Cloud based frustration

I am curious how many here have had some of there apps just go AWOL. I have an app that monitors temps on equipment on a low voltage board in my garage, and turns on fans when it’s warm.

Well its 93 here and the bloody thing hasn’t been triggered all day, despite seeing high temps reported in the sensors activity log for hours!

So I pop it into the simulator and bingo, the next temp event triggers the apps handler.

I could have sworn I’ve seen this before (but wasn’t sure); now I know. I’m ok with having to be married to the cloud for everything so longs as it works, but far too often it seems that it does not!

LOL, dealing with the same damn thing. The event subscriptions just don’t fire reliably. So I set up a polling for sensors and posting them to thingspeak.com

I figure a schedule to grab latest device values every x minutes is the best way to go for now.

Same here. Inconsistent trigger response time and occasional triggers missed.

But have you had just plain stop until a sim load or a reinstall?

This one was running fine for a week as I had it sending me push notifications. Then, yesterday I turn them off and it is broken all day today. Dozens of target temp events; not a single trigger.

I would recommend a email to support@smartthings.com

The forums are an awesome place to collaborate but for standing issues they generally get fixed faster if you report them to the support team.

:smile: I am also having this issue. My biggest thing is the trigger response times. Sometimes it is instant and sometimes it can take 3-5 seconds. I know they are working hard on this aspect of the cloud. And last i heard they had things down to like 300ms round trip. Device up to the cloud then back to the device.
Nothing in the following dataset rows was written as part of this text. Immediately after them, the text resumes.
(* ===== verification/InnerProductProps.v ===== *)
(** * Properties of the inner product layer

    What the layer computes from its source, its weights and its bias, and the gradients it
    gives back, over any product of matrices that keeps the law of BLAS. *)

From Stdlib Require Import SpecFloat.
From S2P Require Import Prelude Float32 Metric Msg Format Memory Param Server Worker LayerConf Layers LayersProps LayerCompute Mshadow MshadowProps LayerMath LayerMathProps LayerLinear.

Section inner_product.
Context `{L : BlasLaws}.

(** The data [os] of a batch [vs] with the weight [ws] and the bias [bs]. *)
Definition linear_rel (hdim vdim n : Z) (vs ws bs os : list Z) : Prop :=
  forall y x, 0 <= y < n -> 0 <= x < hdim ->
    exists v, is_dot (map (fun k => (elem (mkTensor [hdim; vdim] ws) k x, elem (mkTensor [vdim; n] vs) y k)) (between 0 vdim)) v /\
      elem (mkTensor [hdim; n] os) y x = f32_add v (row bs x).
Lemma InnerProduct_feature (i : Z) (s : nstate) (o : LayerObj) (hdim vdim n wi bi : Z)
    (sb wb bb : Blob) (sp wp bp dp : Z) (sdims vs ws bs ds : list Z)
    (Hok : heap_ok (nheap s)) (Ho : objs s !! i = Some o) (Hsub : osub o = InnerProductSub hdim vdim n wi bi)
    (Hsrc : src_mutable i 0 kPositive s = Ok sb)
    (Hwb : param_data wi s (nheap s) = Ok wb) (Hbb : param_data bi s (nheap s) = Ok bb)
    (Hvs : image_at (nheap s) sb sp (n :: sdims) vs) (Hvd : shape_size sdims = vdim)
    (Hws : image_at (nheap s) wb wp [vdim; hdim] ws) (Hbs : image_at (nheap s) bb bp [hdim] bs)
    (Hds : image_at (nheap s) (odata o) dp [n; hdim] ds)
    (Hsep : Forall (fun b => apart b.1 b.2 (odata o, dp)) [(sb, sp); (wb, wp); (bb, bp)]) :
  exists h' os, InnerProduct_ComputeFeature i s = Ok (set_nheap h' s) /\ wrote [(odata o, dp)] (nheap s) h' /\
    image_at h' (odata o) dp [n; hdim] os /\ linear_rel hdim vdim n vs ws bs os.
Proof.
  destruct (image_Tensor2 _ _ _ _ _ _ Hds) as [Ed Td]. destruct (image_Tensor2 _ _ _ _ _ _ Hvs) as [Es Ts].
  destruct (image_Tensor2 _ _ _ _ _ _ Hws) as [Ew Tw]. destruct (image_Tensor1 _ _ _ _ _ Hbs) as [Eb Tb].
  replace (shape_size [hdim]) with hdim in * by (cbn; lia). rewrite Hvd in *.
  pose proof (dims_int _ _ _ _ _ Hws) as Hwd. pose proof (dims_int _ _ _ _ _ Hvs) as Hvd'.
  destruct (ten_assign_dot fresh _ _ _ _ _ _ false _ _ _ _ _ false _ _ _ _ _ n hdim vdim Hok Td Ts Tw)
    as (h1 & d1 & E1 & W1 & T1 & P1); [done..| |].
  { rewrite !list.Forall_cons in *. split_and!; try apply Hwd; try apply Hvd'. }
  cbn [alpha_of beta_of onto_value] in E1, P1. rewrite !list.Forall_cons in Hsep. destruct Hsep as (_ & _ & Hb & _).
  pose proof (wrote_ten _ _ _ _ _ _ _ _ W1 (proj2 (list.Forall_singleton _ _) Hb) Tb) as Tb1.
  destruct (ten_add_rows h1 _ _ _ _ _ _ _ _ _ _ hdim n (wr_ok _ _ _ W1) T1 Tb1) as (h2 & d2 & E2 & W2 & T2 & P2); [done..|].
  exists h2, d2. split; [|split; [by eapply wrote_trans|split]].
  - unfold InnerProduct_ComputeFeature. rewrite (obj_Ok _ _ _ Ho), bind_Ok, Hsub.
    rewrite Ed, bind_Ok, Hsrc, bind_Ok, Es, bind_Ok, Hwb, bind_Ok, Ew, bind_Ok, Hbb, bind_Ok, Eb, bind_Ok.
    rewrite E1, bind_Ok, E2, bind_Ok. done.
  - eapply part_image; [exact Hds|exact T2|]. rewrite !size_2. apply Z.mul_comm.
  - intros y x Hy Hx. eexists. split; [apply (P1 y x Hy Hx)|]. apply P2; done.
Qed.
Also, last i heard the entire company is focused on reliability.

ST has their priorities in the right field at this point :smile:

Did you mean “in the right field” or “in right field” LOL. But seriously, I came here not to resolve it, but to see if it was common behavior. If it breaks again, I will report it while it is broken.
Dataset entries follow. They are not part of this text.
(* ===== verification/NetCompute.v ===== *)
(** * A batch through a net of layers that compute

    The worker's [Forward] and [Backward] with the layers' own [ComputeFeature] and
    [ComputeGradient] in place of the class [Layers]: the calls are made on the store of layer
    objects, and each layer is described by the places it reads and writes and by what
    its values then mean.  After a batch the values in the memory solve the equations of all
    layers at once. *)

From S2P Require Import Prelude Float32 Msg Format Memory Param Updater Server Cluster Worker WorkerProps LayerConf Layers LayersProps LayerCompute Mshadow MshadowProps LayerMath LayerMathProps LayerLinear InnerProductProps ActivationProps.

(** ** The virtual calls *)
Section calls.
Context `{B : Blas} `{M : Mathf}.
(** The features of the remaining classes, which draw numbers, read files or report a metric. *)
Context (other_feature : Z -> Phase -> nstate -> outcome nstate).

Definition Layer_ComputeFeature (i : Z) (phase : Phase) (s : nstate) : outcome nstate :=
  o ← obj i s;
  match oclass o with
  | kBridgeSrc | kBridgeDst => Layer_nothing i phase s
  | kConcate => Concate_ComputeFeature i phase s
  | kConvolution => Convolution_ComputeFeature i s
  | kInnerProduct => InnerProduct_ComputeFeature i s
  | kLabel | kMnist => Parser_ComputeFeature i s
  | kLRN => LRN_ComputeFeature i s
  | kPooling => Pooling_ComputeFeature i s
  | kReLU => ReLU_ComputeFeature i s
  | kSlice => Slice_ComputeFeature i s
  | kSplit => Split_ComputeFeature i phase s
  | kTanh => Tanh_ComputeFeature i s
  | kShardData | kDropout | kInput | kLMDBData | kOutput | kPrefetch | kRGBImage | kSoftmaxLoss | kRBMVis | kRBMHid =>
      other_feature i phase s
  end.
Definition Layer_ComputeGradient (i : Z) (phase : Phase) (s : nstate) : outcome nstate :=
  o ← obj i s;
  match oclass o with
  | kBridgeSrc | kBridgeDst | kShardData | kInput | kLabel | kLMDBData | kMnist | kOutput | kPrefetch | kRGBImage | kSlice =>
      Layer_nothing i phase s
  | kConcate => Concate_ComputeGradient i phase s
  | kConvolution => Convolution_ComputeGradient i s
  | kDropout => Dropout_ComputeGradient i s
  | kInnerProduct => InnerProduct_ComputeGradient i s
  | kLRN => LRN_ComputeGradient i s
  | kPooling => Pooling_ComputeGradient i s
  | kReLU => ReLU_ComputeGradient i s
  | kSoftmaxLoss => SoftmaxLoss_ComputeGradient i s
  | kSplit => Split_ComputeGradient i phase s
  | kTanh => Tanh_ComputeGradient i s
  | kRBMVis => RBMVis_ComputeGradient i s
  | kRBMHid => RBMHid_ComputeGradient i s
  end.
(** The layers of a net whose objects stay as they are: a call changes the store of the worker. *)
Definition net_layers (objs : gmap Z LayerObj) (next : Z) (loss : Z -> world -> outcome world)
    (smp : Param -> heap -> outcome heap) : Worker.Layers :=
  {| ComputeFeature i phase w := s ← Layer_ComputeFeature i phase (mkNS objs next w); Ok (nworld s);
     ComputeGradient i phase w := s ← Layer_ComputeGradient i phase (mkNS objs next w); Ok (nworld s);
     ComputeLoss := loss; sample := smp |}.
End calls.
But it is possible that it was my lazy code that broke it completely… I had an ignore state set when the fan turns off, that I reset X minutes later in a schedule handler. If that schedule handler doesn’t fire, my event handler is dead. Maybe this kind of logic puts too much faith in SmartThings being able to do what it is told.
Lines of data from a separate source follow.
(** ** From the columns to the image *)
Lemma crop_eval e w h w' h' ch : eshape e = [w'; h'; ch] -> 0 < w <= w' -> 0 < h <= h' -> 0 < ch -> w' < 2 ^ 32 -> h' * ch < 2 ^ 32 ->
  exists g, crop e h w = Ok g /\ eshape g = [w; h; ch] /\
    forall c y x, 0 <= c < ch -> 0 <= y < h -> 0 <= x < w ->
      Eval g (c * h + y) x = Eval e (c * h' + (y + (h' - h) / 2)) (x + (w' - w) / 2).
Proof.
  intros E Hw Hh Hch Hww Hhh. unfold crop, Assert. rewrite E. change (drop 2 [w'; h'; ch]) with [ch].
  change (dim [w'; h'; ch] 0) with w'. change (dim [w'; h'; ch] 1) with h'. rewrite !CHECK_holds by lia. cbn [mbind outcome_bind].
  assert (h' < 2 ^ 32) by nia. rewrite !usub_small by lia. eexists. split; [done|]. split; [done|]. intros c y x Hc Hy Hx. cbn [Eval].
  unfold crop_plan. split_index. pose proof (Z.div_pos (h' - h) 2 ltac:(lia)). pose proof (Z.div_pos (w' - w) 2 ltac:(lia)).
  assert ((h' - h) / 2 <= h' - h) by (apply Z.div_le_upper_bound; lia).
  assert ((w' - w) / 2 <= w' - w) by (apply Z.div_le_upper_bound; lia).
  assert (0 <= c * h') by nia. assert (c * h' + h' <= ch * h') by nia.
  rewrite umul_small by nia. rewrite (uadd_small y), (uadd_small x) by lia. by rewrite uadd_small by lia.
Qed.
Lemma gathered_range w h k s m n c y x : is_f32 (packed_value w h k s m n c y x).
Proof.
  unfold packed_value. apply fold_left_range; [unfold is_f32; lia|]. intros a py Ha.
  apply fold_left_range; [done|]. intros a' px _. apply f32_add_range.
Qed.
(** [crop(pack_col2patch(m, ...), ...)]: each pixel gets the sum of its entries. *)
Lemma crop_packed w h ch p k s m :
  0 < w -> 0 < h -> 0 < ch -> 0 <= p -> (w + 2 * p) * (h + 2 * p) * ch < 2 ^ 32 -> 0 < k <= w + 2 * p -> k <= h + 2 * p ->
  0 < s -> h + 2 * p + s < 2 ^ 32 -> w + 2 * p + s < 2 ^ 32 -> k * k * ch < 2 ^ 32 ->
  let ow := windows (w + 2 * p) k s in
  let oh := windows (h + 2 * p) k s in
  oh * ow < 2 ^ 32 -> tensor_ok m -> tshape m = [oh * ow; k * k * ch] ->
  exists e, (e ← pack_col2patch m [w + 2 * p; h + 2 * p; ch] (u32 k) (u32 s); crop e (u32 h) (u32 w)) = Ok e /\
    eshape e = [w; h; ch] /\
    forall c y x, 0 <= c < ch -> 0 <= y < h -> 0 <= x < w ->
      Eval e (c * h + y) x = Ok (packed_value (w + 2 * p) (h + 2 * p) k s m 0 c (y + p) (x + p)).
Proof.
  intros Hw Hh Hch Hp Hsize Hkw Hkh Hs Hhs Hws Hrows ow oh Hcols Hm Em. rewrite !u32_small by lia.
  assert (Hsize' : shape_size [w + 2 * p; h + 2 * p; ch] < 2 ^ 32) by (cbn; nia).
  assert (Hcols' : oh * ow * shape_size [] < 2 ^ 32) by (cbn; lia).
  assert (Em' : tshape m = [oh * ow * shape_size []; k * k * ch]) by (rewrite Em; f_equal; cbn; lia).
  destruct (pack_eval (w + 2 * p) (h + 2 * p) ch k s [] ltac:(lia) ltac:(lia) Hch (Forall_nil_2 _) Hkw Hkh Hs Hsize' Hrows Hcols' Hhs Hws m Hm Em')
    as (g & Eg & Sg & Vg).
  destruct (crop_eval g w h _ _ ch Sg) as (e & Ee & Se & Ve); [lia|lia|done|lia|nia|].
  exists e. rewrite Eg, bind_Ok. split; [done|]. split; [done|]. intros c y x Hc Hy Hx. rewrite Ve by done.
  replace (h + 2 * p - h) with (p * 2) by lia. replace (w + 2 * p - w) with (p * 2) by lia. rewrite !Z.div_mul by lia.
  replace (c * (h + 2 * p) + (y + p)) with ((0 * ch + c) * (h + 2 * p) + (y + p)) by ring.
  apply Vg; [cbn; lia|done|lia|lia].
Qed.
I think for important tasks, we’re going to need some error handling. For instance, how can my app know the schedule handler won’t execute… that either the SmartThings’ servers didn’t receive it, or after being received, it somehow fell out of the queue? Is there some form of response that can be parsed to know it was received, or a function I can call periodically to confirm my scheduled events are still pending execution? and is there an event (other than poll) that works reliably (my experience so far has been that poll does not).

Now I have only been at this a couple of months, and these kinds of things may “be in there” someplace, but every App example I have looked at just expects things to work, with no error handling code of any kind. So if they don’t, we simply stand by while our equipment melts down or our basement floods; unless we are present and have the wherewithal to notice our automated devices are no longer automated.

Since this stuff is all running in the cloud, we need for the could to police itself. But more importantly… we need the cloud to communicate with the SmartThings app when an error is encountered, with an intelligible response in as timely a manner as possible (and not through the hub, but directly). Perhaps some kind of realtime audit process tracking events, and verifying their execution. I realize this would be redundant as I am sure the server side stuff has some level of error checking/handling, but at this point it doesn’t seem that it is enough.

Thoughts?

You can build some of this into your app. For isntance an app that i have to turn on my porch light turns it on then checks the last status to see if it is actually on then if its not it sends me a notification.

Im sure this stuff is natively coming at some point to STs but in the meantime you have to buid that logic in yourself.

This is the beauty of buying into an open system If you see a down fall, report it then fix it yourself until an official solution exists. :smile:

So any thoughts as how to confirm a scheduled event (short of setting up another scheduled event to check on the previous one)?